*REQUIRED ACTION:*
Every line in the data below from the one containing "intros Hi Hj." down to the one containing "Lemma scope_tail_inj t1", both included, must be retyped exactly; no other line is to appear.

===== DATA RECORDS =====

(* ===== verification/Ids.v ===== *)
(** * Identifiers and keys

    UUIDs with the text the [uuid] package gives them, and the colon-separated
    key names that Redis entries live under. *)
From S2P Require Import Prelude GoBase.

(** ** UUIDs

    [uuid.UUID] is a [16]byte array: a 128-bit number here.  Printing and
    parsing belong to the package [github.com/google/uuid]. *)
Definition UUID : Type := Z.
Definition uuid_ok (u : UUID) : Prop := 0 ≤ u < 2 ^ 128.

Class UuidText := {
  uuid_String : UUID → string;
  uuid_Parse : string → result error UUID
}.

(** No colon inside a name. *)
Fixpoint no_colon (s : string) : bool :=
  match s with
  | EmptyString => true
  | String c s => negb (bool_decide (c = ":"%char)) && no_colon s
  end.

(** Documented: the canonical text is made of lower-case hexadecimal digits and
    dashes, is not empty, and parses back. *)
Definition hex_or_dash (c : ascii) : bool :=
  let n := Z.of_N (N_of_ascii c) in
  (48 <=? n) && (n <=? 57) || (97 <=? n) && (n <=? 102) || (n =? 45).

Fixpoint all_chars (p : ascii → bool) (s : string) : bool :=
  match s with
  | EmptyString => true
  | String c s => p c && all_chars p s
  end.

Class UuidLaws `{UuidText} : Prop := {
  uuid_String_chars u : uuid_ok u → all_chars hex_or_dash (uuid_String u) = true;
  uuid_String_nonempty u : uuid_ok u → uuid_String u ≠ EmptyString;
  uuid_Parse_String u : uuid_ok u → uuid_Parse (uuid_String u) = Ok u
}.

Section Uuid.
Context `{UuidLaws}.

Lemma uuid_String_inj u v : uuid_ok u → uuid_ok v → uuid_String u = uuid_String v → u = v.
Proof.
  intros Hu Hv Heq. pose proof (uuid_Parse_String u Hu) as H1.
  rewrite Heq, uuid_Parse_String in H1 by done. congruence.
Qed.

Lemma hex_no_colon s : all_chars hex_or_dash s = true → no_colon s = true.
Proof.
  induction s as [|c s IH]; [done|]. cbn [all_chars no_colon].
  intros [Hc Hs]%andb_true_iff. rewrite IH by done. rewrite andb_true_r.
  apply negb_true_iff, bool_decide_eq_false_2. by intros ->.
Qed.

Lemma uuid_String_no_colon u : uuid_ok u → no_colon (uuid_String u) = true.
Proof. intros Hu. by apply hex_no_colon, uuid_String_chars. Qed.

(** No UUID prints as a word with a letter past [f], such as [default]. *)
Lemma uuid_String_not_default u : uuid_ok u → uuid_String u ≠ "default".
Proof. intros Hu Heq. pose proof (uuid_String_chars u Hu) as Hc. by rewrite Heq in Hc. Qed.
End Uuid.

(** ** Joining with colons *)

Lemma colon_split a b x y :
  no_colon a = true → no_colon b = true →
  a +:+ ":" +:+ x = b +:+ ":" +:+ y → a = b ∧ x = y.
Proof.
  revert b. induction a as [|c a IH]; intros [|c' b]; cbn [no_colon].
  - intros _ _ Heq. change (String ":" x = String ":" y) in Heq. by injection Heq as ->.
  - intros _ [Hc _]%andb_true_iff Heq. injection Heq as <- _. by rewrite bool_decide_eq_true_2 in Hc.
  - intros [Hc _]%andb_true_iff _ Heq. injection Heq as -> _. by rewrite bool_decide_eq_true_2 in Hc.
  - intros [_ Ha]%andb_true_iff [_ Hb]%andb_true_iff Heq. injection Heq as -> Heq.
    destruct (IH b Ha Hb Heq) as [-> ->]. done.
Qed.

(** ** The tail shared by bucket and policy keys

    [scope type : identifier : route], with a word for each missing part. *)
Section Tail.
Context `{UuidLaws}.

Definition id_text (i : option UUID) : string :=
  match i with None => "default" | Some u => uuid_String u end.
Definition route_text (p : option string) : string :=
  match p with None => "ALL" | Some p => p end.
Definition scope_tail (t : string) (i : option UUID) (p : option string) : string :=
  t +:+ ":" +:+ id_text i +:+ ":" +:+ route_text p.

Record tail_ok (t : string) (i : option UUID) (p : option string) : Prop := {
  tail_type : no_colon t = true;
  tail_id : ∀ u, i = Some u → uuid_ok u;
  tail_route : p ≠ Some "ALL"
}.

Lemma id_text_no_colon i : (∀ u, i = Some u → uuid_ok u) → no_colon (id_text i) = true.
Proof. intros Hi. destruct i; [by apply uuid_String_no_colon, Hi|done]. Qed.

Lemma id_text_inj i j :
  (∀ u, i = Some u → uuid_ok u) → (∀ u, j = Some u → uuid_ok u) → id_text i = id_text j → i = j.
Proof.
  intros Hi Hj. destruct i as [u|], j as [v|]; simpl; intros Heq; try done.
  - f_equal. apply uuid_String_inj; auto.
  - apply uuid_String_not_default in Heq; [done|auto].
  - symmetry in Heq. apply uuid_String_not_default in Heq; [done|auto].
Qed.

Lemma scope_tail_inj t1 i1 p1 t2 i2 p2 :
  tail_ok t1 i1 p1 → tail_ok t2 i2 p2 → scope_tail t1 i1 p1 = scope_tail t2 i2 p2 →
  t1 = t2 ∧ i1 = i2 ∧ p1 = p2.
Proof.
  intros [Ht1 Hi1 Hp1] [Ht2 Hi2 Hp2] Heq. unfold scope_tail in Heq.
  apply colon_split in Heq as [-> Heq]; [|done..].
  apply colon_split in Heq as [Hi Hp]; [|by apply id_text_no_colon..].
  apply id_text_inj in Hi as ->; [|done..].
  split_and!; [done..|]. destruct p1, p2; simpl in Hp; by simplify_eq.
Qed.
End Tail.

(** ** A concrete text, to run examples on

    The 32 hexadecimal digits without dashes, which the package also parses. *)
Definition hex_digit (z : Z) : ascii :=
  ascii_of_N (Z.to_N (if z <? 10 then z + 48 else z + 87)).

Definition hex_value (c : ascii) : option Z :=
  let n := Z.of_N (N_of_ascii c) in
  if (48 <=? n) && (n <=? 57) then Some (n - 48)
  else if (97 <=? n) && (n <=? 102) then Some (n - 87) else None.

Fixpoint hex_text (digits : nat) (z : Z) (s : string) : string :=
  match digits with
  | O => s
  | S n => hex_text n (z / 16) (String (hex_digit (z mod 16)) s)
  end.

Fixpoint hex_read (s : string) (acc : Z) : result error Z :=
  match s with
  | EmptyString => Ok acc
  | String c s =>
      match hex_value c with
      | Some d => hex_read s (16 * acc + d)
      | None => Err (OpaqueError "invalid UUID format")
      end
  end.

Definition plain_uuid : UuidText := {|
  uuid_String u := hex_text 32 u EmptyString;
  uuid_Parse s := hex_read s 0
|}.

Lemma hex_digit_cases (P : Z → Prop) z :
  0 ≤ z < 16 →
  P 0 → P 1 → P 2 → P 3 → P 4 → P 5 → P 6 → P 7 → P 8 → P 9 → P 10 → P 11 → P 12 → P 13 →
  P 14 → P 15 → P z.
Proof.
  intros Hz. intros.
  assert (z = 0 ∨ z = 1 ∨ z = 2 ∨ z = 3 ∨ z = 4 ∨ z = 5 ∨ z = 6 ∨ z = 7 ∨ z = 8 ∨ z = 9 ∨
          z = 10 ∨ z = 11 ∨ z = 12 ∨ z = 13 ∨ z = 14 ∨ z = 15) by lia.
  by destruct_or!; subst.
Qed.

Lemma hex_digit_value z : 0 ≤ z < 16 → hex_value (hex_digit z) = Some z.
Proof. intros Hz. by apply (hex_digit_cases (fun z => hex_value (hex_digit z) = Some z)). Qed.

Lemma hex_digit_ok z : 0 ≤ z < 16 → hex_or_dash (hex_digit z) = true.
Proof. intros Hz. by apply (hex_digit_cases (fun z => hex_or_dash (hex_digit z) = true)). Qed.

Lemma hex_text_chars n z s :
  all_chars hex_or_dash s = true → all_chars hex_or_dash (hex_text n z s) = true.
Proof.
  revert z s. induction n as [|n IH]; intros z s Hs; [done|]. cbn [hex_text]. apply IH.
  cbn [all_chars]. rewrite Hs, hex_digit_ok; [done|]. apply Z.mod_pos_bound. lia.
Qed.

Lemma hex_read_text n z s :
  0 ≤ z < 16 ^ Z.of_nat n → hex_read (hex_text n z s) 0 = hex_read s z.
Proof.
  revert z s. induction n as [|n IH]; intros z s Hz.
  - simpl in Hz. by assert (z = 0) as -> by lia.
  - cbn [hex_text]. rewrite Nat2Z.inj_succ, Z.pow_succ_r in Hz by lia.
    pose proof (Z.mod_pos_bound z 16). pose proof (Z.div_mod z 16).
    rewrite IH by (split; [apply Z.div_pos; lia|apply Z.div_lt_upper_bound; lia]).
    cbn [hex_read]. rewrite hex_digit_value by lia. f_equal. lia.
Qed.

Lemma hex_text_nonempty n z s : s ≠ EmptyString → hex_text n z s ≠ EmptyString.
Proof. revert z s. induction n as [|n IH]; intros z s Hs; [done|]. by apply IH. Qed.

Lemma hex_text_S n z : hex_text (S n) z EmptyString ≠ EmptyString.
Proof. cbn [hex_text]. apply hex_text_nonempty. discriminate. Qed.

Lemma plain_uuid_laws : @UuidLaws plain_uuid.
Proof.
  split; intros u Hu.
  - by apply hex_text_chars.
  - exact (hex_text_S 31 u).
  - apply (hex_read_text 32 u EmptyString). exact Hu.
Qed.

=====

*RESPONSE BELOW:*
  intros Hi Hj. destruct i as [u|], j as [v|]; simpl; intros Heq; try done.
  - f_equal. apply uuid_String_inj; auto.
  - apply uuid_String_not_default in Heq; [done|auto].
  - symmetry in Heq. apply uuid_String_not_default in Heq; [done|auto].
Qed.

Lemma scope_tail_inj t1 i1 p1 t2 i2 p2 :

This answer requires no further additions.